= List of governors of the United Provinces of Agra and Oudh =

This is a list of Governors of the United Provinces of Agra and Oudh. The establishment of the title of Lieutenant-Governor of the United Provinces of Agra and Oudh happened in 1902 by renaming of the title of Lieutenant-Governor of the North-Western Provinces and Chief Commissioner of Oudh until it was renamed as Governor of the United Provinces in 1937.

==Lieutenant-governors of the United Provinces of Agra and Oudh (1902–1921) ==
In 1902, the province was renamed the United Provinces of Agra and Oudh. With the new name, the former commissionership was abolished.

- Sir James John Digges La Touche, 22 March 1902 – 1 January 1907, continued.
- Sir John Prescott Hewett, 1 January 1907 – 15 September 1912.
  - Sir Leslie Alexander Selim Porter, 30 April 1910 – 20 October 1910, acting for Hewett, first time.
  - Sir Leslie Alexander Selim Porter, 1 April 1911 – 16 December 1911, acting for Hewett, second time.
- Sir James Scorgie Meston, 15 September 1912 – 7 February 1917.
  - Sir Duncan Colvin Baillie, 18 September 1913 – 15 November 1913, acting for Meston.
- John Mitchell Holmes, 7 February 1917 – 15 February 1918, acting.
- Sir Spencer Harcourt Butler, 15 February 1918 – 3 January 1921.

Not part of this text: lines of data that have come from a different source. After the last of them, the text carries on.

Lemma loads_back_items n xs js h :
  loads_back n →
  Forall2 (λ x j, render n h x = Some j) xs js →
  ∀ h0, ∃ os, (load_items js h0).2 = h0 ++ os ∧
              ∀ H, keeps_new_objects H h0 os →
                   Forall2 (λ v' j, render n H v' = Some j) (load_items js h0).1 js.
Proof.
  intros IH Hall. induction Hall as [|x j xs js Hx _ IHl]; intros h0; cbn [load_items].
  - exists []. split; [by rewrite app_nil_r|]. intros. constructor.
  - destruct (IH _ _ _ Hx h0) as (os1 & H1 & Hr1).
    destruct (load j h0) as [v1 h1]. cbn [fst snd] in *. subst h1.
    destruct (IHl (h0 ++ os1)) as (os2 & H2 & Hr2).
    destruct (load_items js (h0 ++ os1)) as [vs h2]. cbn [fst snd] in *. subst h2.
    exists (os1 ++ os2). split; [by rewrite app_assoc|].
    intros H HH. constructor.
    + apply Hr1. by eapply keeps_new_objects_l.
    + apply Hr2. by apply keeps_new_objects_r.
Qed.

Lemma loads_back_members n (l : list (string * pyval)) kvs h :
  loads_back n →
  Forall2 (λ kv kj, pair kv.1 <$> render n h kv.2 = Some kj) l kvs →
  ∀ h0, ∃ os, (load_members kvs h0).2 = h0 ++ os ∧
              (load_members kvs h0).1.*1 = l.*1 ∧
              Forall2 (λ m kj, ∀ x, scalar kj.2 = Some x → m.2 = x)
                (load_members kvs h0).1 kvs ∧
              ∀ H, keeps_new_objects H h0 os →
                   Forall2 (λ m kj, pair m.1 <$> render n H m.2 = Some kj)
                     (load_members kvs h0).1 kvs.
Proof.
  intros IH Hall.
  induction Hall as [|[k x] [k' j] l kvs Hx _ IHl]; intros h0; cbn [load_members].
  - exists []. split_and!; [by rewrite app_nil_r|done|constructor|]. intros. constructor.
  - cbn [fst snd] in Hx.
    destruct (render n h x) as [jx|] eqn:Ex; [|done]. injection Hx as <- <-.
    destruct (IH _ _ _ Ex h0) as (os1 & H1 & Hr1).
    pose proof (λ v, load_scalar jx v h0) as Hsc.
    destruct (load jx h0) as [v1 h1]. cbn [fst snd] in *. subst h1.
    destruct (IHl (h0 ++ os1)) as (os2 & H2 & Hk2 & Hs2 & Hr2).
    destruct (load_members kvs (h0 ++ os1)) as [ms h2]. cbn [fst snd] in *. subst h2.
    exists (os1 ++ os2). split_and!.
    + by rewrite app_assoc.
    + rewrite !fmap_cons. cbn [fst]. by rewrite Hk2.
    + constructor; [|done]. cbn [snd]. intros v Hv. by injection (Hsc v Hv).
    + intros H HH. constructor.
      * cbn [fst snd]. rewrite Hr1; [done|]. by eapply keeps_new_objects_l.
      * apply Hr2. by apply keeps_new_objects_r.
Qed.

Lemma loads_back_all n : loads_back n.
Proof.
  induction n as [|n IH]; intros h v j Hv h0.
  - destruct v; cbn in Hv; try done; injection Hv as <-;
      (exists []; split; [cbn; by rewrite app_nil_r|done]).
  - destruct v as [|b|z|q|s|e|l];
      try (cbn in Hv; injection Hv as <-;
           exists []; split; [cbn; by rewrite app_nil_r|done]).
    cbn [render] in Hv.
    destruct (h !! l) as [[xs|d]|] eqn:Hl; [| |done].
    + destruct (mapM (render n h) xs) as [js|] eqn:Hm; [|done]. injection Hv as <-.
      apply mapM_Some_1 in Hm.
      destruct (loads_back_items n xs js h IH Hm h0) as (os & Hos & Hr).
      rewrite load_JArr.
      destruct (load_items js h0) as [vs h']. cbn [fst snd] in *. subst h'.
      exists (os ++ [OList vs]). split; [by rewrite app_assoc|].
      intros H HH. cbn [render].
      rewrite (HH (length (h0 ++ os)) (OList vs));
        [|rewrite length_app; lia|rewrite app_assoc; apply lookup_alloc_new].
      rewrite (mapM_Some_2 _ _ js); [done|].
      apply Hr. by eapply keeps_new_objects_l.
    + destruct (mapM _ (map_to_list d)) as [kvs|] eqn:Hm; [|done]. injection Hv as <-.
      apply mapM_Some_1 in Hm.
      destruct (loads_back_members n _ kvs h IH Hm h0) as (os & Hos & Hkeys & _ & Hr).
      rewrite load_JObj.
      destruct (load_members kvs h0) as [ms h']. cbn [fst snd] in *. subst h'.
      exists (os ++ [ODict (list_to_map (reverse ms))]). split; [by rewrite app_assoc|].
      intros H HH. cbn [render].
      rewrite (HH (length (h0 ++ os)) (ODict (list_to_map (reverse ms))));
        [|rewrite length_app; lia|rewrite app_assoc; apply lookup_alloc_new].
      rewrite (canonical_members d ms Hkeys).
      rewrite (mapM_Some_2 _ _ kvs); [done|].
      apply Hr. by eapply keeps_new_objects_l.
Qed.

Lemma render_plain n h v j :
  plain v = true → render n h v = Some j → scalar j = Some v.
Proof. destruct v, n; cbn; try done; by intros _ [= <-]. Qed.

(** The members loaded from the export of a dict, key by key. *)
Lemma loaded_members n (dc : gmap string pyval) kvs (h0 : heap) :
  mapM (λ kv, pair kv.1 <$> render n h0 kv.2) (map_to_list dc) = Some kvs →
  ∃ os, (load_members kvs h0).2 = h0 ++ os ∧
        (∀ k, dc !! k = None →
              (list_to_map (reverse (load_members kvs h0).1) : gmap string pyval) !! k
              = None) ∧
        (∀ k v, dc !! k = Some v →
           ∃ v' jv,
             (list_to_map (reverse (load_members kvs h0).1) : gmap string pyval) !! k
             = Some v' ∧
             render n h0 v = Some jv ∧
             (∀ H, keeps_new_objects H h0 os → render n H v' = Some jv) ∧
             (plain v = true → v' = v)).
Proof.
  intros Hm%mapM_Some_1.
  destruct (loads_back_members n _ kvs h0 (loads_back_all n) Hm h0)
    as (os & Hos & Hkeys & Hscal & Hrend).
  set (ms := (load_members kvs h0).1) in *.
  assert (Hnd : NoDup (reverse ms).*1).
  { rewrite fmap_reverse, reverse_Permutation, Hkeys. apply NoDup_fst_map_to_list. }
  exists os. split_and!; [done| |].
  - intros k Hk. apply not_elem_of_list_to_map_1.
    rewrite fmap_reverse, elem_of_reverse, Hkeys.
    intros ([k' a] & -> & Hin%elem_of_map_to_list)%list_elem_of_fmap. cbn in Hk. congruence.
  - intros k v Hk.
    apply elem_of_map_to_list, list_elem_of_lookup in Hk as [i Hi].
    destruct (Forall2_lookup_l _ _ _ _ _ Hm Hi) as ([k' jv] & Hkj & Hx).
    cbn [fst snd] in Hx.
    destruct (render n h0 v) as [jv'|] eqn:Ev; [|done]. injection Hx as <- <-.
    destruct (Forall2_lookup_r _ _ _ _ _ Hscal Hkj) as ([k' v'] & Hmi & Hsc).
    assert (k' = k) as ->.
    { pose proof (f_equal (λ l, l !! i) Hkeys) as Hki. cbn in Hki.
      rewrite !list_lookup_fmap, Hmi, Hi in Hki. by injection Hki. }
    exists v', jv'. split_and!.
    + apply elem_of_list_to_map_1; [done|].
      apply elem_of_reverse. by eapply list_elem_of_lookup_2.
    + done.
    + intros H HH. specialize (Hrend H HH).
      destruct (Forall2_lookup_l _ _ _ _ _ Hrend Hmi) as (kj & Hkj' & Hx).
      rewrite Hkj in Hkj'. injection Hkj' as <-. cbn [fst snd] in Hx.
      destruct (render n H v'); [|done]. by injection Hx as ->.
    + intros Hp. cbn [snd] in Hsc. apply Hsc. by eapply render_plain.
Qed.

Section export_import.

Variable clock : nat → string.

Import state_manager.


End export_import.



(** ** Adding a satellite, then looking it up *)

Lemma find_snoc {A} (p p' : A → bool) (xs : list A) (x dflt : A) :
  Forall (λ v, p' v = p v) xs →
  p' x = true →
  default dflt (List.find p' (xs ++ [x])) = default x (List.find p xs).
Proof.
  intros Hxs Hx. induction Hxs as [|v xs Hv _ IH]; cbn [app List.find].
  - by rewrite Hx.
  - rewrite Hv. by destruct (p v).
Qed.

Section round_trip.

Variable clock : nat → string.

Import state_manager.

(** The ["id"] of a record is not touched by [add_satellite]. *)
Lemma add_satellite_keeps_ids w d ls sats s v :
  objects w !! state (self w) = Some (ODict d) →
  d !! "satellites" = Some (VRef ls) →
  objects w !! ls = Some (OList sats) →
  has_key w "id" v = true →
  entry (add_satellite clock s w).2 v "id" = entry w v "id".
Proof.
  intros Hst Hd Hls (l & dl & x & -> & Hl & Hx)%has_key_inv.
  rewrite (add_satellite_eq clock w d ls sats s Hst Hd Hls).
  unfold entry, dict_of. cbn [snd objects]. rewrite Hl. cbn. rewrite Hx.
  destruct (decide (l = state (self w))) as [->|Hne].
  - assert (dl = d) as -> by congruence.
    erewrite lookup_store_eq
      by (rewrite lookup_store_ne by congruence; eauto using lookup_alloc_old).
    cbn. by rewrite !lookup_insert_ne by done.
  - rewrite lookup_store_ne by done.
    rewrite lookup_store_ne by congruence.
    rewrite (lookup_alloc_old _ _ _ _ Hl). cbn. done.
Qed.

(** X14: on a store whose satellite records all have an ["id"] entry, a
    satellite that has been added is found by its id unless an earlier
    record has that id.  After [add_satellite(s)],
    [get_satellite_by_id(s.id)] returns the first of the earlier records
    with the id of [s] when there is one, so that the new record is out
    of the reach of every lookup by id, and the new record otherwise. *)
Theorem add_satellite_then_get_satellite_by_id (w : world) (s : Satellite)
    (sats : list pyval) :
  satellites_of w = Some sats →
  forallb (has_key w "id") sats = true →
  ∃ w', add_satellite clock s w = (Ret (), w') ∧
        dict_of w' (VRef (length (objects w))) = Some (satellite_dict s) ∧
        get_satellite_by_id (Satellite_id s) w'
        = (Ret (default (VRef (length (objects w)))
                  (List.find (has_id w (Satellite_id s)) sats)), w').
Proof.
  intros (d & ls & Hst & Hd & Hls)%satellites_of_inv Hids.
  assert (Hne : ls ≠ state (self w)) by congruence.
  pose proof (λ v, add_satellite_keeps_ids w d ls sats s v Hst Hd Hls) as Hkeep.
  rewrite (add_satellite_eq clock w d ls sats s Hst Hd Hls) in Hkeep |- *.
  cbn [snd] in Hkeep.
  eexists. split; [reflexivity|].
  set (w' := {| objects := _ |}) in *.
  assert (Hnew : objects w' !! length (objects w) = Some (ODict (satellite_dict s))).
  { unfold w'. cbn [objects].
    rewrite lookup_store_ne by (heap_bounds; lia).
    rewrite lookup_store_ne by (heap_bounds; lia).
    apply lookup_alloc_new. }
  assert (Hst' : ∃ d', objects w' !! state (self w') = Some (ODict d') ∧
                       d' !! "satellites" = Some (VRef ls)).
  { eexists. unfold w'. cbn [objects self]. split.
    - erewrite lookup_store_eq; [reflexivity|].
      rewrite lookup_store_ne by done. eauto using lookup_alloc_old.
    - by rewrite !lookup_insert_ne by done. }
  destruct Hst' as (d' & Hst' & Hd').
  assert (Hls' : objects w' !! ls = Some (OList (sats ++ [VRef (length (objects w))]))).
  { unfold w'. cbn [objects]. rewrite lookup_store_ne by done.
    erewrite lookup_store_eq; [reflexivity|]. eauto using lookup_alloc_old. }
  split; [unfold dict_of; by rewrite Hnew|].
  assert (Hall : Forall (λ v, has_key w "id" v = true) sats) by by apply forallb_Forall.
  unfold get_satellite_by_id. do 3 step.
  rewrite get_satellite_by_id_loop_find.
  - f_equal. f_equal. apply find_snoc.
    + eapply Forall_impl; [exact Hall|]. intros v Hv. unfold has_id. by rewrite Hkeep.
    + unfold has_id, entry, dict_of. rewrite Hnew. cbn.
      unfold satellite_dict, Satellite_fields.
      rewrite lookup_insert_ne by done. cbn.
      unfold py_eq_str. apply String.eqb_refl.
  - rewrite forallb_app. apply andb_true_iff. split.
    + apply forallb_forall. intros v Hv. unfold has_key. rewrite Hkeep.
      * rewrite Forall_forall in Hall. apply Hall. by apply list_elem_of_In.
      * rewrite Forall_forall in Hall. apply Hall. by apply list_elem_of_In.
    + cbn. unfold has_key, entry, dict_of. rewrite Hnew. cbn.
      unfold satellite_dict, Satellite_fields.
      rewrite lookup_insert_ne by done. done.
Qed.

End round_trip.

Lemma add_satellite_then_get_satellite_by_id_witness :
  ∃ w', state_manager.add_satellite clock0 sat001 store_with_sat001 = (Ret (), w') ∧
        dict_of w' (VRef (length (objects store_with_sat001))) = Some (satellite_dict sat001) ∧
        state_manager.get_satellite_by_id (state_manager.Satellite_id sat001) w'
        = (Ret (default (VRef (length (objects store_with_sat001)))
                  (List.find (has_id store_with_sat001 (state_manager.Satellite_id sat001))
                     [VRef 23])), w').
Proof.
  apply (add_satellite_then_get_satellite_by_id clock0 store_with_sat001 sat001 [VRef 23]).
  - vm_compute. reflexivity.
  - vm_compute. reflexivity.
Defined.

(** ** The collision avoidance stage *)

(** A computation that returns, in the form in which loops are composed:
    [m] returns [a] from [w] in a world that satisfies [Q]. *)
Lemma bind_returns {A B} (m : M A) (k : A → M B) w a w1 b (Q : world → Prop) :
  m w = (Ret a, w1) →
  (∃ w', k a w1 = (Ret b, w') ∧ Q w') →
  ∃ w', bind m k w = (Ret b, w') ∧ Q w'.
Proof. intros Hm (w' & Hk & HQ). exists w'. by rewrite (bind_Ret _ _ _ _ _ Hm). Qed.

Lemma bind_returns_inv {A B} (m : M A) (k : A → M B) w a b (I Q : world → Prop) :
  (∃ w1, m w = (Ret a, w1) ∧ I w1) →
  (∀ w1, I w1 → ∃ w', k a w1 = (Ret b, w') ∧ Q w') →
  ∃ w', bind m k w = (Ret b, w') ∧ Q w'.
Proof.
  intros (w1 & Hm & HI) Hk. destruct (Hk w1 HI) as (w' & Hk' & HQ).
  exists w'. by rewrite (bind_Ret _ _ _ _ _ Hm).
Qed.

Lemma for_enumerate_inv {A} (I : world → Prop) (P : A → Prop)
    (body : nat → A → M ()) (xs : list A) :
  (∀ i x w1, P x → I w1 → ∃ w2, body i x w1 = (Ret (), w2) ∧ I w2) →
  Forall P xs →
  ∀ i0 w1, I w1 → ∃ w2, agent_graph.for_enumerate body i0 xs w1 = (Ret (), w2) ∧ I w2.
Proof.
  intros Hbody Hxs. induction Hxs as [|x xs Hx _ IH]; intros i0 w1 HI.
  - by exists w1.
  - cbn [agent_graph.for_enumerate]. eapply bind_returns_inv; [by apply Hbody|].
    intros w2 HI2. by apply IH.
Qed.

Ltac xstep_with lem :=
  eapply bind_returns;
  [ solve [ eapply lem; first [ heap_lookup | eassumption | reflexivity | done ] ] |];
  cbn [objects self ticks draws with_objects with_self].

Ltac xstep :=
  lazymatch goal with
  | |- ∃ w', bind ?m ?k ?w = _ ∧ _ =>
      lazymatch m with
      | read_clock _ => eapply bind_returns; [apply read_clock_eq|]
      | agent_graph.now _ => eapply bind_returns; [apply read_clock_eq|]
      | draw _ => eapply bind_returns; [apply draw_eq|]
      | ret _ => eapply bind_returns; [apply ret_eq|]
      | alloc _ => eapply bind_returns; [apply alloc_eq|]
      | new_list _ => eapply bind_returns; [apply alloc_eq|]
      | new_dict _ => eapply bind_returns; [apply alloc_eq|]
      | getitem _ _ => xstep_with getitem_dict
      | setitem _ _ _ => xstep_with setitem_dict
      | dict_get _ _ _ => xstep_with dict_get_dict
      | list_append _ _ => xstep_with list_append_list
      | py_len _ => xstep_with py_len_list
      | py_iter _ => xstep_with py_iter_list
      end
  end;
  cbn [objects self ticks draws with_objects with_self].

==Governors of the United Provinces of Agra and Oudh (1921–1937) ==
In 1921, the office was upgraded to governor.
- Sir Spencer Harcourt Butler, 3 January 1921 – 21 December 1922, continued
- Sir Ludovic Charles Porter, 21 December 1922 – 24 December 1922, acting
- Sir William Sinclair Marris, 24 December 1922 – 14 January 1927
  - Sir Samuel Perry O'Donnell, 13 August 1926 – 1 December 1926, acting for Marris
- Sir Alexander Phillips Muddiman, 14 June 1927 – 17 June 1928
- Sir William Malcolm Hailey, 9 August 1928 – 6 December 1934
  - Sir George Bancroft Lambert, 16 October 1930 – 19 April 1931, acting for Hailey
  - Nawab Sir Muhammad Ahmad Said Khan Chhatari, KCIE, MBE 8 April 1933 – 27 November 1933, acting for Hailey
- Sir Harry Graham Haig, 6 December 1934 – 1 April 1937

== Development of position ==
- (1732 – 1857) - Nawabs of Awadh.
- (1834 – 1836) - Governors of Agra.
- (1836 – 1877) - Lieutenant-Governors of the North-Western Provinces.
- (1856 – 1877) - Chief Commissioners of Oudh.
- (1877 – 1902) - Lieutenant-Governors of the North-Western Provinces and Chief Commissioners of Oudh.
- (1937 – 1950) - Governors of the United Provinces.
- (1950 – cont.) - Governors of Uttar Pradesh.